(** * govuk-scraper: a shallow embedding of [scraper.py]

    The crawler walks legislation type -> year -> listing page -> document
    and mirrors every document page to disk.  Everything it does to the
    outside world (sleeping, HTTP requests, directory creation, file
    writes) is recorded here in an explicit world state, and Python
    exceptions are the [Raise] arm of a result type, so that statements
    about "which requests were issued" and "which files were touched"
    become statements about that state. *)

From Stdlib Require Import String Ascii List ZArith Bool Sorted.
From stdpp Require Import gmap strings list.

Local Open Scope Z_scope.

(** ** Python strings

    A Python [str] is modelled by a Rocq [string] holding its UTF-8
    encoding.  UTF-8 is self-synchronising, so the substring test and the
    split on an ASCII separator coincide with their code-point versions. *)

Module PyStr.

(** [needle in hay] *)
Fixpoint contains (needle hay : string) : bool :=
  String.prefix needle hay ||
  match hay with
  | EmptyString => false
  | String _ hay' => contains needle hay'
  end.

(** [s.split(sep)] for a one-character separator: never the empty list. *)
Fixpoint split (sep : ascii) (s : string) : list string :=
  match s with
  | EmptyString => [EmptyString]
  | String c s' =>
      if Ascii.eqb c sep then EmptyString :: split sep s'
      else match split sep s' with
           | [] => [String c EmptyString]
           | w :: ws => String c w :: ws
           end
  end.

(** [sep.join(parts)] *)
Fixpoint join (sep : string) (parts : list string) : string :=
  match parts with
  | [] => EmptyString
  | [p] => p
  | p :: ps => p +:+ sep +:+ join sep ps
  end.

(** The line feed, Python's ["\n"] *)
Definition newline : string := String "010" EmptyString.

(** [l[-1]] on a list that [split] produced (empty string on the
    impossible empty list). *)
Definition last_seg (l : list string) : string := List.last l EmptyString.

(** [l[lo:hi]], with Python's clamping of out-of-range bounds. *)
Definition slice {A} (lo hi : nat) (l : list A) : list A :=
  firstn (hi - lo) (skipn lo l).

Fixpoint last_char (s : string) : option ascii :=
  match s with
  | EmptyString => None
  | String c EmptyString => Some c
  | String _ s' => last_char s'
  end.

(** [s.endswith(c)] for a one-character [c] *)
Definition ends_with (c : ascii) (s : string) : bool :=
  match last_char s with
  | Some c' => Ascii.eqb c' c
  | None => false
  end.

Problem details:
Starting with the line with "EmptyString => false" above and going on through the line with "String c s' =>", transcribe every line exactly, both ends included, and add nothing.

Problem solution:
  | EmptyString => false
  | String _ hay' => contains needle hay'
  end.

(** [s.split(sep)] for a one-character separator: never the empty list. *)
Fixpoint split (sep : ascii) (s : string) : list string :=
  match s with
  | EmptyString => [EmptyString]
  | String c s' =>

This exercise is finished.